(* ===== verification/Interp.v ===== *)
(** * The interpreter: [emu/interp.h] and [emu/processor-base.h]

    One instruction as a function from the hart to a small program over the
    operations of the memory interface ([io]): what the instruction asks of the
    MMU, and the hart it leaves.  [Undef] is undefined behaviour of the C++ code:
    a register number outside the file, or a shift by the width or more.  The
    floating-point cases are a parameter; with the extension off they do
    nothing, as in the source. *)

From Stdlib Require Import ZArith Lia Bool.
From stdpp Require Import base list option.
From S2P Require Import Prelude Alu Meta Codec.

#[local] Open Scope Z_scope.
#[local] Open Scope word_scope.

(** ** Processor state *)

(** The part of [processor_base] instructions act on.  An [ireg_rvN] is a union;
    a register is kept as its signed view [r.x.val] and the other views are
    conversions of it.  [freg] holds bit patterns. *)
Record hart : Type := mkHart {
  pc : Z; ireg : list Z; freg : list Z; lr : Z; fcsr : Z; time : Z }.

Definition set_pc (x : Z) (h : hart) : hart := mkHart x (ireg h) (freg h) (lr h) (fcsr h) (time h).
Definition set_ireg (r : list Z) (h : hart) : hart := mkHart (pc h) r (freg h) (lr h) (fcsr h) (time h).
Definition set_lr (x : Z) (h : hart) : hart := mkHart (pc h) (ireg h) (freg h) x (fcsr h) (time h).
Definition set_fcsr (x : Z) (h : hart) : hart := mkHart (pc h) (ireg h) (freg h) (lr h) x (time h).
Definition set_time (x : Z) (h : hart) : hart := mkHart (pc h) (ireg h) (freg h) (lr h) (fcsr h) x.

(** The constructor: everything zero. *)
Definition hart_init : hart := mkHart 0 (replicate 32 0) (replicate 32 0) 0 0 0.

(** ** What an instruction asks of the MMU *)

(** Each request carries the hart as it is when the MMU is called.  [sz] is
    [sizeof(T)]; a loaded value is given to the continuation as its bits. *)
Inductive io (A : Type) : Type :=
| Ret (h : hart) (a : A)
| Load (h : hart) (sz va : Z) (k : Z -> io A)
| Store (h : hart) (sz va data : Z) (k : io A)
| Amo (h : hart) (a_op : amo_op) (sz va val2 : Z) (k : Z -> io A)
| Undef.
Arguments Ret {A}. Arguments Load {A}. Arguments Store {A}. Arguments Amo {A}. Arguments Undef {A}.

(** The template flags the function tests. *)
Record flags : Type := mkFlags { rvi : bool; rvm : bool; rva : bool; rvf : bool; rvd : bool }.

Definition RV_I : flags := mkFlags true false false false false.
Definition RV_IMA : flags := mkFlags true true true false false.
Definition RV_IMAFD : flags := mkFlags true true true true true.

(** ** The cases *)

Section Exec.
  Context (w : Z) (dec : decode) (h : hart) (pc_offset : Z).

(** [r.x.val], [r.xu.val], [r.w.val] (which is [r.x.val] when [w] is 32), [r.wu.val]. *)
Definition x (r : Z) : option Z := aget (ireg h) r.
Definition xu (r : Z) : option Z := uwrap w <$> x r.
Definition wv (r : Z) : option Z := swrap 32 <$> x r.
Definition wu (r : Z) : option Z := uwrap 32 <$> x r.

(** [proc.ireg[dec.rd] = (dec.rd == 0) ? 0 : e] *)
Definition assign (hh : hart) (e : option Z) : option hart :=
  v ← (if rd dec =? 0 then Some 0 else e);
  r ← aset (ireg hh) (rd dec) (swrap w v);
  Some (set_ireg r hh).

Definition finish (o : option hart) (offset : Z) : io Z :=
  match o with Some hh => Ret hh offset | None => Undef end.

Definition wr (e : option Z) : io Z := finish (assign h e) pc_offset.

(** An operator on two registers, each read through a view; on a register and
    the immediate. *)
Definition rr (v1 v2 : Z -> option Z) (f : Z -> Z -> option Z) : option Z :=
  a ← v1 (rs1 dec); b ← v2 (rs2 dec); f a b.
Definition ri (v : Z -> option Z) (f : Z -> Z -> option Z) : option Z :=
  a ← v (rs1 dec); f a (imm dec).

(** Shifts of an [n]-bit operand. *)
Definition shl (n a count : Z) : option Z :=
  if (0 <=? count) && (count <? n) then Some (uwrap n (Z.shiftl a count)) else None.
Definition shr (n a count : Z) : option Z :=
  if (0 <=? count) && (count <? n) then Some (a >>> count) else None.

(** Division, as the cases write it out, at width [n]. *)
Definition div_case (n a b : Z) : option Z :=
  Some (if (a =? limits_min n) && (b =? -1) then limits_min n
        else if b =? 0 then -1 else Z.quot a b).
Definition rem_case (n a b : Z) : option Z :=
  Some (if (a =? limits_min n) && (b =? -1) then 0
        else if b =? 0 then a else Z.rem a b).
Definition divu_case (n a b : Z) : option Z :=
  Some (if b =? 0 then -1 else swrap n (uwrap n a / uwrap n b)).
Definition remu_case (n a b : Z) : option Z :=
  Some (if b =? 0 then a else swrap n (uwrap n a mod uwrap n b)).

Definition branch (v : Z -> option Z) (c : Z -> Z -> bool) : io Z :=
  match v (rs1 dec), v (rs2 dec) with
  | Some a, Some b => Ret h (if c a b then uwrap w (imm dec) else pc_offset)
  | _, _ => Undef
  end.

(** [T t; load<P,T>(proc, ireg[rs1] + imm, t); ireg[rd] = ...] *)
Definition load_case (sz : Z) (conv : Z -> Z) : io Z :=
  match x (rs1 dec) with
  | Some a => Load h sz (a +[w] imm dec) (fun t => wr (Some (conv t)))
  | None => Undef
  end.

Definition store_case (sz : Z) : io Z :=
  match x (rs1 dec), x (rs2 dec) with
  | Some a, Some b => Store h sz (a +[w] imm dec) (swrap (8 * sz) b) (Ret h pc_offset)
  | _, _ => Undef
  end.

Definition lr_case (sz : Z) : io Z :=
  match x (rs1 dec) with
  | Some a =>
      let hh := set_lr a h in
      Load hh sz (uwrap w a) (fun t => finish (assign hh (Some (swrap (8 * sz) t))) pc_offset)
  | None => Undef
  end.

Definition sc_case (sz : Z) : io Z :=
  match x (rs1 dec), x (rs2 dec) with
  | Some a, Some b =>
      if negb (lr h =? a) then wr (Some 1)
      else Store h sz (uwrap w a) (swrap (8 * sz) b) (wr (Some 0))
  | _, _ => Undef
  end.

Definition amo_case (a_op : amo_op) (sz : Z) : io Z :=
  match x (rs1 dec), x (rs2 dec) with
  | Some a, Some b =>
      Amo h a_op sz (uwrap w a) (swrap (8 * sz) b) (fun t1 => wr (Some (swrap (8 * sz) t1)))
  | _, _ => Undef
  end.

(** RV32I and RV64I: the cases both functions have. *)
Definition exec_i : option (io Z) :=
  match op dec with
  | rv_op_lui => Some (wr (Some (imm dec)))
  | rv_op_auipc => Some (wr (Some (pc h + imm dec)))
  | rv_op_jal => Some (finish (assign h (Some (pc h + pc_offset))) (uwrap w (imm dec)))
  | rv_op_jalr => Some
      match x (rs1 dec) with
      | Some a =>
          let new_offset := (a + imm dec -[w] pc h) .& uwrap w (-2) in
          finish (assign h (Some (pc h + pc_offset))) new_offset
      | None => Undef
      end
  | rv_op_beq => Some (branch x Z.eqb)
  | rv_op_bne => Some (branch x (fun a b => negb (a =? b)))
  | rv_op_blt => Some (branch x Z.ltb)
  | rv_op_bge => Some (branch x Z.geb)
  | rv_op_bltu => Some (branch xu Z.ltb)
  | rv_op_bgeu => Some (branch xu Z.geb)
  | rv_op_lb => Some (load_case 1 (swrap 8))
  | rv_op_lh => Some (load_case 2 (swrap 16))
  | rv_op_lw => Some (load_case 4 (swrap 32))
  | rv_op_lbu => Some (load_case 1 (uwrap 8))
  | rv_op_lhu => Some (load_case 2 (uwrap 16))
  | rv_op_sb => Some (store_case 1)
  | rv_op_sh => Some (store_case 2)
  | rv_op_sw => Some (store_case 4)
  | rv_op_addi => Some (wr (ri x (fun a i => Some (a + i))))
  | rv_op_slti => Some (wr (ri x (fun a i => Some (b2z (a <? i)))))
  | rv_op_sltiu => Some (wr (ri xu (fun a i => Some (b2z (a <? uwrap w i)))))
  | rv_op_xori => Some (wr (ri xu (fun a i => Some (a .^ uwrap w i))))
  | rv_op_ori => Some (wr (ri xu (fun a i => Some (a .| uwrap w i))))
  | rv_op_andi => Some (wr (ri xu (fun a i => Some (a .& uwrap w i))))
  | rv_op_slli => Some (wr (ri xu (shl w)))
  | rv_op_srli => Some (wr (ri xu (shr w)))
  | rv_op_srai => Some (wr (ri x (shr w)))
  | rv_op_add => Some (wr (rr x x (fun a b => Some (a + b))))
  | rv_op_sub => Some (wr (rr x x (fun a b => Some (a - b))))
  | rv_op_sll => Some (wr (rr xu x (fun a b => shl w a (b .& 0x7f))))
  | rv_op_slt => Some (wr (rr x x (fun a b => Some (b2z (a <? b)))))
  | rv_op_sltu => Some (wr (rr xu xu (fun a b => Some (b2z (a <? b)))))
  | rv_op_xor => Some (wr (rr xu xu (fun a b => Some (a .^ b))))
  | rv_op_srl => Some (wr (rr xu x (fun a b => shr w a (b .& 0x7f))))
  | rv_op_sra => Some (wr (rr x x (fun a b => shr w a (b .& 0x7f))))
  | rv_op_or => Some (wr (rr xu xu (fun a b => Some (a .| b))))
  | rv_op_and => Some (wr (rr xu xu (fun a b => Some (a .& b))))
  | _ => None
  end.

(** RV64I only. *)
Definition exec_i64 : option (io Z) :=
  match op dec with
  | rv_op_lwu => Some (load_case 4 (uwrap 32))
  | rv_op_ld => Some (load_case 8 (swrap 64))
  | rv_op_sd => Some (store_case 8)
  | rv_op_addiw => Some (wr (ri wv (fun a i => Some (swrap 32 (a + i)))))
  | rv_op_slliw => Some (wr (swrap 32 <$> ri wu (shl 32)))
  | rv_op_srliw => Some (wr (swrap 32 <$> ri wu (shr 32)))
  | rv_op_sraiw => Some (wr (ri wv (shr 32)))
  | rv_op_addw => Some (wr (rr wv wv (fun a b => Some (swrap 32 (a + b)))))
  | rv_op_subw => Some (wr (rr wv wv (fun a b => Some (swrap 32 (a - b)))))
  | rv_op_sllw => Some (wr (swrap 32 <$> rr wu x (fun a b => shl 32 a (b .& 0x1f))))
  | rv_op_srlw => Some (wr (swrap 32 <$> rr wu x (fun a b => shr 32 a (b .& 0x1f))))
  | rv_op_sraw => Some (wr (swrap 32 <$> rr wv x (fun a b => shr 32 a (b .& 0x1f))))
  | _ => None
  end.

(** RV32M and RV64M: the cases both functions have. *)
Definition exec_m : option (io Z) :=
  match op dec with
  | rv_op_mul => Some (wr (rr x x (fun a b => Some (a * b))))
  | rv_op_mulh => Some (wr (rr x x (fun a b => Some (mulh w a b))))
  | rv_op_mulhsu => Some (wr (rr x xu (fun a b => Some (mulhsu w a b))))
  | rv_op_mulhu => Some (wr (rr xu xu (fun a b => Some (mulhu w a b))))
  | rv_op_div => Some (wr (rr x x (div_case w)))
  | rv_op_divu => Some (wr (rr x x (divu_case w)))
  | rv_op_rem => Some (wr (rr x x (rem_case w)))
  | rv_op_remu => Some (wr (rr x x (remu_case w)))
  | _ => None
  end.

(** RV64M only. *)
Definition exec_m64 : option (io Z) :=
  match op dec with
  | rv_op_mulw => Some (wr (rr wu wu (fun a b => Some (swrap 32 (a *[32] b)))))
  | rv_op_divw => Some (wr (rr wv wv (div_case 32)))
  | rv_op_divuw => Some (wr (rr wv wv (divu_case 32)))
  | rv_op_remw => Some (wr (rr wv wv (rem_case 32)))
  | rv_op_remuw => Some (wr (rr wv wv (remu_case 32)))
  | _ => None
  end.

(** RV32A. *)
Definition exec_a : option (io Z) :=
  match op dec with
  | rv_op_lr_w => Some (lr_case 4)
  | rv_op_sc_w => Some (sc_case 4)
  | rv_op_amoswap_w => Some (amo_case amoswap 4)
  | rv_op_amoadd_w => Some (amo_case amoadd 4)
  | rv_op_amoxor_w => Some (amo_case amoxor 4)
  | rv_op_amoor_w => Some (amo_case amoor 4)
  | rv_op_amoand_w => Some (amo_case amoand 4)
  | rv_op_amomin_w => Some (amo_case amomin 4)
  | rv_op_amomax_w => Some (amo_case amomax 4)
  | rv_op_amominu_w => Some (amo_case amominu 4)
  | rv_op_amomaxu_w => Some (amo_case amomaxu 4)
  | _ => None
  end.

(** RV64A only. *)
Definition exec_a64 : option (io Z) :=
  match op dec with
  | rv_op_lr_d => Some (lr_case 8)
  | rv_op_sc_d => Some (sc_case 8)
  | rv_op_amoswap_d => Some (amo_case amoswap 8)
  | rv_op_amoadd_d => Some (amo_case amoadd 8)
  | rv_op_amoxor_d => Some (amo_case amoxor 8)
  | rv_op_amoor_d => Some (amo_case amoor 8)
  | rv_op_amoand_d => Some (amo_case amoand 8)
  | rv_op_amomin_d => Some (amo_case amomin 8)
  | rv_op_amomax_d => Some (amo_case amomax 8)
  | rv_op_amominu_d => Some (amo_case amominu 8)
  | rv_op_amomaxu_d => Some (amo_case amomaxu 8)
  | _ => None
  end.

End Exec.

(** ** The switches *)

(** The cases guarded by [rvf] and by [rvd], in the two functions. *)
Definition f_case_rv32 (o : rv_op) : bool :=
  match o with
  | rv_op_flw | rv_op_fsw | rv_op_fmadd_s | rv_op_fmsub_s | rv_op_fnmsub_s | rv_op_fnmadd_s
  | rv_op_fadd_s | rv_op_fsub_s | rv_op_fmul_s | rv_op_fdiv_s | rv_op_fsgnj_s | rv_op_fsgnjn_s
  | rv_op_fsgnjx_s | rv_op_fmin_s | rv_op_fmax_s | rv_op_fsqrt_s | rv_op_fle_s | rv_op_flt_s
  | rv_op_feq_s | rv_op_fcvt_w_s | rv_op_fcvt_wu_s | rv_op_fcvt_s_w | rv_op_fcvt_s_wu
  | rv_op_fmv_x_s | rv_op_fclass_s | rv_op_fmv_s_x => true
  | _ => false
  end.

(** As above, [rvd]. *)
Definition d_case_rv32 (o : rv_op) : bool :=
  match o with
  | rv_op_fld | rv_op_fsd | rv_op_fmadd_d | rv_op_fmsub_d | rv_op_fnmsub_d | rv_op_fnmadd_d
  | rv_op_fadd_d | rv_op_fsub_d | rv_op_fmul_d | rv_op_fdiv_d | rv_op_fsgnj_d | rv_op_fsgnjn_d
  | rv_op_fsgnjx_d | rv_op_fmin_d | rv_op_fmax_d | rv_op_fcvt_s_d | rv_op_fcvt_d_s
  | rv_op_fsqrt_d | rv_op_fle_d | rv_op_flt_d | rv_op_feq_d | rv_op_fcvt_w_d | rv_op_fcvt_wu_d
  | rv_op_fcvt_d_w | rv_op_fcvt_d_wu | rv_op_fclass_d => true
  | _ => false
  end.

(** As above, RV64. *)
Definition f_case_rv64 (o : rv_op) : bool :=
  match o with
  | rv_op_flw | rv_op_fsw | rv_op_fmadd_s | rv_op_fmsub_s | rv_op_fnmsub_s | rv_op_fnmadd_s
  | rv_op_fadd_s | rv_op_fsub_s | rv_op_fmul_s | rv_op_fdiv_s | rv_op_fsgnj_s | rv_op_fsgnjn_s
  | rv_op_fsgnjx_s | rv_op_fmin_s | rv_op_fmax_s | rv_op_fsqrt_s | rv_op_fle_s | rv_op_flt_s
  | rv_op_feq_s | rv_op_fcvt_w_s | rv_op_fcvt_wu_s | rv_op_fcvt_s_w | rv_op_fcvt_s_wu
  | rv_op_fmv_x_s | rv_op_fclass_s | rv_op_fmv_s_x | rv_op_fcvt_l_s | rv_op_fcvt_lu_s
  | rv_op_fcvt_s_l | rv_op_fcvt_s_lu => true
  | _ => false
  end.

(** As above, RV64, [rvd]. *)
Definition d_case_rv64 (o : rv_op) : bool :=
  match o with
  | rv_op_fld | rv_op_fsd | rv_op_fmadd_d | rv_op_fmsub_d | rv_op_fnmsub_d | rv_op_fnmadd_d
  | rv_op_fadd_d | rv_op_fsub_d | rv_op_fmul_d | rv_op_fdiv_d | rv_op_fsgnj_d | rv_op_fsgnjn_d
  | rv_op_fsgnjx_d | rv_op_fmin_d | rv_op_fmax_d | rv_op_fcvt_s_d | rv_op_fcvt_d_s
  | rv_op_fsqrt_d | rv_op_fle_d | rv_op_flt_d | rv_op_feq_d | rv_op_fcvt_w_d | rv_op_fcvt_wu_d
  | rv_op_fcvt_d_w | rv_op_fcvt_d_wu | rv_op_fclass_d | rv_op_fcvt_l_d | rv_op_fcvt_lu_d
  | rv_op_fmv_x_d | rv_op_fcvt_d_l | rv_op_fcvt_d_lu | rv_op_fmv_d_x => true
  | _ => false
  end.


(** [if (flag) { case }], otherwise the next group of cases. *)
Definition guarded (flag : bool) (h : hart) (pc_offset : Z) (p : option (io Z)) (next : io Z) : io Z :=
  match p with
  | Some c => if flag then c else Ret h pc_offset
  | None => next
  end.

Section Switch.
  (** The floating-point cases, which this file does not translate. *)
  Context (exec_fp : decode -> hart -> Z -> io Z).
  Context (fl : flags) (dec : decode) (h : hart) (pc_offset : Z).

Definition exec_inst_rv32 : io Z :=
  guarded (rvi fl) h pc_offset (exec_i 32 dec h pc_offset)
  (guarded (rvm fl) h pc_offset (exec_m 32 dec h pc_offset)
  (guarded (rva fl) h pc_offset (exec_a 32 dec h pc_offset)
  (if f_case_rv32 (op dec) then (if rvf fl then exec_fp dec h pc_offset else Ret h pc_offset)
   else if d_case_rv32 (op dec) then (if rvd fl then exec_fp dec h pc_offset else Ret h pc_offset)
   else Ret h (uwrap 32 (-1))))).

Definition exec_inst_rv64 : io Z :=
  guarded (rvi fl) h pc_offset (exec_i 64 dec h pc_offset)
  (guarded (rvi fl) h pc_offset (exec_i64 64 dec h pc_offset)
  (guarded (rvm fl) h pc_offset (exec_m 64 dec h pc_offset)
  (guarded (rvm fl) h pc_offset (exec_m64 64 dec h pc_offset)
  (guarded (rva fl) h pc_offset (exec_a 64 dec h pc_offset)
  (guarded (rva fl) h pc_offset (exec_a64 64 dec h pc_offset)
  (if f_case_rv64 (op dec) then (if rvf fl then exec_fp dec h pc_offset else Ret h pc_offset)
   else if d_case_rv64 (op dec) then (if rvd fl then exec_fp dec h pc_offset else Ret h pc_offset)
   else Ret h (uwrap 64 (-1)))))))).

End Switch.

## HOW TO COMPLETE THIS TASK
Reproduce verbatim the lines above, from the line with "Some (store_case 2)" through the line with "(a .| uwrap w i))))".

## RESPONSE
  | rv_op_sh => Some (store_case 2)
  | rv_op_sw => Some (store_case 4)
  | rv_op_addi => Some (wr (ri x (fun a i => Some (a + i))))
  | rv_op_slti => Some (wr (ri x (fun a i => Some (b2z (a <? i)))))
  | rv_op_sltiu => Some (wr (ri xu (fun a i => Some (b2z (a <? uwrap w i)))))
  | rv_op_xori => Some (wr (ri xu (fun a i => Some (a .^ uwrap w i))))
  | rv_op_ori => Some (wr (ri xu (fun a i => Some (a .| uwrap w i))))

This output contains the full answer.